New Zealand’s National Cyber Security Centre has warned that frontier AI models are likely to change the cyber threat landscape by increasing malicious actors’ ability to discover and exploit software vulnerabilities at greater speed and scale.

The guidance states that frontier AI models have already demonstrated the ability to identify vulnerabilities in software products. At the same time, it notes that defenders should consider where AI can support their own work, including checking in-house code for vulnerabilities and strengthening software before it is deployed into production.

Also, the guidance refers to a recent Anthropic report on Mythos Preview, which describes it as an agentic model capable of autonomously completing a series of tasks. According to the NCSC, Anthropic says the model can identify zero-day vulnerabilities in code and turn them into working exploits.

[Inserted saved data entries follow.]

(** * nkdsu: show resolution, canonical redirects and the archive year index

    A shallow embedding of [nkdsu/apps/vote/mixins.py]:
    [LetMemoizeGetObject], [ShowDetailMixin], [ThisShowDetailMixin] and
    [ArchiveList], together with the parts of Python's [datetime] and of
    Django's queryset interface that these views call. *)

From stdpp Require Import base numbers list sorting strings gmap.
From Stdlib Require Import ZArith Lia Ascii String.

Local Open Scope Z_scope.

(** ** Exceptions and results *)

Inductive exn :=
| Http404 (msg : string)
| DoesNotExist
| ValueError
| IndexError
| NotSupportedError.

Inductive result (A : Type) :=
| Ok (a : A)
| Raise (e : exn).
Arguments Ok {A} a.
Arguments Raise {A} e.

#[global] Instance exn_eq_dec : EqDecision exn.
Proof. solve_decision. Defined.

(** ** Calendar dates and datetimes (Python's [datetime] module) *)

Module Py.

Record date := mkdate { year : Z; month : Z; day : Z }.

#[global] Instance date_eq_dec : EqDecision date.
Proof. solve_decision. Defined.

(** A naive datetime: calendar fields and a time of day, no zone. *)
Record naive := mknaive {
  n_date : date;
  n_hour : Z; n_minute : Z; n_second : Z; n_microsecond : Z
}.

(** An aware datetime: the fields as read in its own zone, and the offset
    of that zone from UTC, in seconds. *)
Record datetime := mkdatetime {
  local : naive;
  utcoffset : Z
}.

#[global] Instance naive_eq_dec : EqDecision naive.
Proof. solve_decision. Defined.
#[global] Instance datetime_eq_dec : EqDecision datetime.
Proof. solve_decision. Defined.

(** [datetime.date()] and [datetime.year]. *)
Definition date_of (dt : datetime) : date := n_date (local dt).
Definition year_of (dt : datetime) : Z := year (date_of dt).

Definition _is_leap (y : Z) : bool :=
  (y mod 4 =? 0) && (negb (y mod 100 =? 0) || (y mod 400 =? 0)).

Definition _days_before_year (y : Z) : Z :=
  let y' := y - 1 in y' * 365 + y' / 4 - y' / 100 + y' / 400.

Definition _days_in_month (y m : Z) : Z :=
  if m =? 2 then (if _is_leap y then 29 else 28)
  else if (m =? 4) || (m =? 6) || (m =? 9) || (m =? 11) then 30
  else 31.

Definition _days_before_month (y m : Z) : Z :=
  let table := [0; 31; 59; 90; 120; 151; 181; 212; 243; 273; 304; 334] in
  nth (Z.to_nat (m - 1)) table 0 + (if (2 <? m) && _is_leap y then 1 else 0).

Definition _ymd2ord (d : date) : Z :=
  _days_before_year (year d) + _days_before_month (year d) (month d) + day d.

(** The check made by the [date] constructor (MINYEAR = 1, MAXYEAR = 9999). *)
Definition valid_date (d : date) : bool :=
  (1 <=? year d) && (year d <=? 9999) &&
  (1 <=? month d) && (month d <=? 12) &&
  (1 <=? day d) && (day d <=? _days_in_month (year d) (month d)).

Definition valid_time (n : naive) : bool :=
  (0 <=? n_hour n) && (n_hour n <? 24) &&
  (0 <=? n_minute n) && (n_minute n <? 60) &&
  (0 <=? n_second n) && (n_second n <? 60) &&
  (0 <=? n_microsecond n) && (n_microsecond n <? 1000000).

Definition valid_datetime (dt : datetime) : bool :=
  valid_date (date_of dt) && valid_time (local dt).

(** Microseconds of the naive fields since the start of day 0. *)
Definition naive_micros (n : naive) : Z :=
  (((_ymd2ord (n_date n) * 24 + n_hour n) * 60 + n_minute n) * 60
   + n_second n) * 1000000 + n_microsecond n.

(** The instant an aware datetime denotes, in microseconds on the UTC
    scale. Aware datetimes are ordered and compared by it. *)
Definition timestamp (dt : datetime) : Z :=
  naive_micros (local dt) - utcoffset dt * 1000000.

(** [datetime.datetime(y, m, d)]: midnight at the start of a date. *)
Definition midnight (d : date) : naive := mknaive d 0 0 0 0.

(** [_ord2ymd]: the date with a given ordinal, day 1 being 0001-01-01. *)
Definition _ord2ymd (n : Z) : date :=
  let n := n - 1 in
  let n400 := n / 146097 in
  let n := n mod 146097 in
  let year := n400 * 400 + 1 in
  let n100 := n / 36524 in
  let n := n mod 36524 in
  let n4 := n / 1461 in
  let n := n mod 1461 in
  let n1 := n / 365 in
  let n := n mod 365 in
  let year := year + n100 * 100 + n4 * 4 + n1 in
  if (n1 =? 4) || (n100 =? 4) then mkdate (year - 1) 12 31
  else
    let leapyear := (n1 =? 3) && (negb (n4 =? 24) || (n100 =? 3)) in
    let before m :=
      nth (Z.to_nat (m - 1))
        [0; 31; 59; 90; 120; 151; 181; 212; 243; 273; 304; 334] 0
      + (if (2 <? m) && leapyear then 1 else 0) in
    let days_in m :=
      nth (Z.to_nat (m - 1)) [31; 28; 31; 30; 31; 30; 31; 31; 30; 31; 30; 31] 0
      + (if (m =? 2) && leapyear then 1 else 0) in
    let month := Z.shiftr (n + 50) 5 in
    let preceding := before month in
    if n <? preceding
    then mkdate year (month - 1)
           (n - (preceding - days_in (month - 1)) + 1)
    else mkdate year month (n - preceding + 1).

(** The naive fields that a count of microseconds since the start of day
    0 spells out. *)
Definition of_micros (us : Z) : naive :=
  let s := us / 1000000 in
  let mi := s / 60 in
  let h := mi / 60 in
  mknaive (_ord2ymd (h / 24)) (h mod 24) (mi mod 60) (s mod 60)
    (us mod 1000000).

(** [datetime.astimezone(tz)]: the same instant read in another zone,
    [tz_at] giving the zone's offset from UTC, in seconds, at an instant. *)
Definition astimezone (dt : datetime) (tz_at : Z → Z) : datetime :=
  let offset := tz_at (timestamp dt) in
  mkdatetime (of_micros (timestamp dt + offset * 1000000)) offset.

(** *** [strftime] and [strptime] for the directives the views use *)

Inductive directive := DY | Dm | Dd | Lit (c : ascii).

Definition digit_char (n : Z) : ascii :=
  ascii_of_nat (48 + Z.to_nat n).

Definition digit_val (c : ascii) : option Z :=
  let n := Z.of_nat (nat_of_ascii c) in
  if (48 <=? n) && (n <=? 57) then Some (n - 48) else None.

Definition pad2 (n : Z) (k : string) : string :=
  String (digit_char (n / 10 mod 10)) (String (digit_char (n mod 10)) k).

Definition pad4 (n : Z) (k : string) : string :=
  String (digit_char (n / 1000 mod 10))
    (String (digit_char (n / 100 mod 10)) (pad2 n k)).

(** A non-negative number in decimal, without padding. *)
Fixpoint decimal_go (fuel : nat) (n : Z) (k : string) : string :=
  match fuel with
  | O => k
  | S fuel' =>
      let k' := String (digit_char (n mod 10)) k in
      if n <? 10 then k' else decimal_go fuel' (n / 10) k'
  end.

Definition decimal (n : Z) (k : string) : string :=
  decimal_go (S (Z.to_nat n)) n k.

(** [date.strftime] hands the format to the C library. Linux's writes
    [%Y] as the year in decimal without padding, so a year below 1000 has
    fewer than four digits; [%m] and [%d] are padded to two. *)
Fixpoint strftime (d : date) (format : list directive) : string :=
  match format with
  | [] => ""%string
  | DY :: f => decimal (year d) (strftime d f)
  | Dm :: f => pad2 (month d) (strftime d f)
  | Dd :: f => pad2 (day d) (strftime d f)
  | Lit c :: f => String c (strftime d f)
  end.

(** The regular expression [_strptime] compiles a directive to, run as a
    backtracking matcher: every way the directive can match a prefix of
    the input, in the order the regex engine tries its alternatives, each
    with its value and the unread rest. *)
Definition in_range (lo hi : Z) (c : ascii) : option Z :=
  match digit_val c with
  | Some v => if (lo <=? v) && (v <=? hi) then Some v else None
  | None => None
  end.

(** One alternative made of a fixed-range first character and an
    optional second digit. *)
Definition alt2 (lo1 hi1 lo2 hi2 : Z) (s : string) : list (Z * string) :=
  match s with
  | String a (String b r) =>
      match in_range lo1 hi1 a, in_range lo2 hi2 b with
      | Some x, Some y => [(10 * x + y, r)]
      | _, _ => []
      end
  | _ => []
  end.

Definition alt1 (lo hi : Z) (s : string) : list (Z * string) :=
  match s with
  | String a r =>
      match in_range lo hi a with Some x => [(x, r)] | None => [] end
  | _ => []
  end.

(** [%Y] is [\d\d\d\d]. *)
Definition re_Y (s : string) : list (Z * string) :=
  match s with
  | String a (String b (String c (String d r))) =>
      match digit_val a, digit_val b, digit_val c, digit_val d with
      | Some w, Some x, Some y, Some z =>
          [(1000 * w + 100 * x + 10 * y + z, r)]
      | _, _, _, _ => []
      end
  | _ => []
  end.

(** [%m] is [1[0-2]|0[1-9]|[1-9]]. *)
Definition re_m (s : string) : list (Z * string) :=
  alt2 1 1 0 2 s ++ alt2 0 0 1 9 s ++ alt1 1 9 s.

(** [%d] is [3[01]|[12]\d|0[1-9]|[1-9]| [1-9]]. *)
Definition re_d (s : string) : list (Z * string) :=
  alt2 3 3 0 1 s ++ alt2 1 2 0 9 s ++ alt2 0 0 1 9 s ++ alt1 1 9 s ++
  match s with
  | String " " r => alt1 1 9 r
  | _ => []
  end.

Definition re_lit (c : ascii) (s : string) : list string :=
  match s with
  | String a r => if decide (a = c) then [r] else []
  | _ => []
  end.

(** All matches of a whole format against a prefix of [s], first match
    first; [d] carries the fields found so far. *)
Fixpoint re_match (format : list directive) (d : date) (s : string)
  : list (date * string) :=
  match format with
  | [] => [(d, s)]
  | DY :: f =>
      p ← re_Y s; re_match f (mkdate p.1 (month d) (day d)) p.2
  | Dm :: f =>
      p ← re_m s; re_match f (mkdate (year d) p.1 (day d)) p.2
  | Dd :: f =>
      p ← re_d s; re_match f (mkdate (year d) (month d) p.1) p.2
  | Lit c :: f =>
      r ← re_lit c s; re_match f d r
  end.

(** [datetime.datetime.strptime(data_string, format)]: the first match of
    the format must consume the whole string, and the fields must form a
    date; anything else is a [ValueError]. Fields the format leaves out
    default to 1900-01-01. *)
Definition strptime (data_string : string) (format : list directive)
  : result naive :=
  match re_match format (mkdate 1900 1 1) data_string with
  | [] => Raise ValueError
  | (d, rest) :: _ =>
      if decide (rest = ""%string) then
        if valid_date d then Ok (midnight d) else Raise ValueError
      else Raise ValueError
  end.

End Py.

Import Py.

(** [int(s)] for a [str]: optional surrounding blanks, an optional sign,
    then decimal digits, single underscores allowed between digits. *)
Definition is_space (c : ascii) : bool :=
  let n := nat_of_ascii c in
  (Nat.eqb n 32 || (Nat.leb 9 n && Nat.leb n 13))%bool.

Fixpoint lstrip (s : string) : string :=
  match s with
  | String c r => if is_space c then lstrip r else s
  | EmptyString => s
  end.

Fixpoint int_digits (s : string) (acc : option Z) (after_digit : bool)
  : option Z :=
  match s with
  | EmptyString => if after_digit then acc else None
  | String c r =>
      match digit_val c with
      | Some v => int_digits r (Some (10 * default 0 acc + v)) true
      | None =>
          if after_digit then
            if decide (c = "_"%char) then int_digits r acc false
            else if forallb is_space (list_ascii_of_string s) then acc
            else None
          else None
      end
  end.

Definition int (s : string) : result Z :=
  let body :=
    match lstrip s with
    | String "-" r => Z.opp <$> int_digits r None false
    | String "+" r => int_digits r None false
    | r => int_digits r None false
    end in
  match body with
  | Some n => Ok n
  | None => Raise ValueError
  end.

(** ** The Show model and the queryset operations the views use *)

Record Show := mkShow {
  pk : Z;
  showtime : datetime;
  end_ : datetime
}.

#[global] Instance Show_eq_dec : EqDecision Show.
Proof. solve_decision. Defined.

(** [order_by]: a stable sort on an integer key, ascending; a descending
    order negates the key. Rows that tie on the key stay in table order. *)
Fixpoint insert_by (key : Show → Z) (x : Show) (l : list Show) : list Show :=
  match l with
  | [] => [x]
  | y :: l' =>
      if key x <=? key y then x :: y :: l' else y :: insert_by key x l'
  end.

Fixpoint order_by (key : Show → Z) (qs : list Show) : list Show :=
  match qs with
  | [] => []
  | x :: qs' => insert_by key x (order_by key qs')
  end.

Definition asc (f : Show → datetime) (s : Show) : Z := timestamp (f s).
Definition desc (f : Show → datetime) (s : Show) : Z := - timestamp (f s).

(** The lookups [showtime__gt=t] and [end__lt=t] compare instants. *)
Definition showtime__gt (t : datetime) (s : Show) : Prop :=
  timestamp t < timestamp (showtime s).
Definition end__lt (t : datetime) (s : Show) : Prop :=
  timestamp (end_ s) < timestamp t.

#[global] Instance showtime__gt_dec t s : Decision (showtime__gt t s).
Proof. unfold showtime__gt. apply _. Defined.
#[global] Instance end__lt_dec t s : Decision (end__lt t s).
Proof. unfold end__lt. apply _. Defined.

(** [qs[0]]: the first row, or [IndexError]. *)
Definition index0 (qs : list Show) : result Show :=
  match qs with
  | [] => Raise IndexError
  | s :: _ => Ok s
  end.

(** [distinct('showtime__year')] on a queryset ordered by that column
    keeps the first row of every run of equal years; only some database
    engines have it. *)
Fixpoint distinct_runs (key : Show → Z) (qs : list Show) : list Show :=
  match qs with
  | [] => []
  | x :: qs' =>
      match qs' with
      | [] => [x]
      | y :: _ =>
          if key x =? key y then distinct_runs key qs'
          else x :: distinct_runs key qs'
      end
  end.

Definition distinct (supported : bool) (key : Show → Z) (qs : list Show)
  : result (list Show) :=
  if supported then Ok (distinct_runs key qs) else Raise NotSupportedError.

Definition values_list (key : Show → Z) (qs : list Show) : list Z :=
  key <$> qs.

(** [sorted(set(xs))]. *)
Definition set (xs : list Z) : gset Z := list_to_set xs.
Definition sorted (xs : gset Z) : list Z := merge_sort Z.le (elements xs).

At the same time, the NCSC stresses that effective security controls remain the best line of defence as new vulnerabilities continue to be discovered. It recommends that organisations review their security posture to ensure it remains fit for purpose, and that appropriate methods to detect and contain malicious activity are in place across networks.

Senior leaders are urged to review how vulnerabilities are identified and managed, including patching, disclosure, supplier assurance, incident response, and protections for critical systems. For developers, the guidance recommends using frontier AI models cautiously in code reviews, patching frequently, reducing attack surfaces, applying defence-in-depth, and monitoring closely for signs of compromise.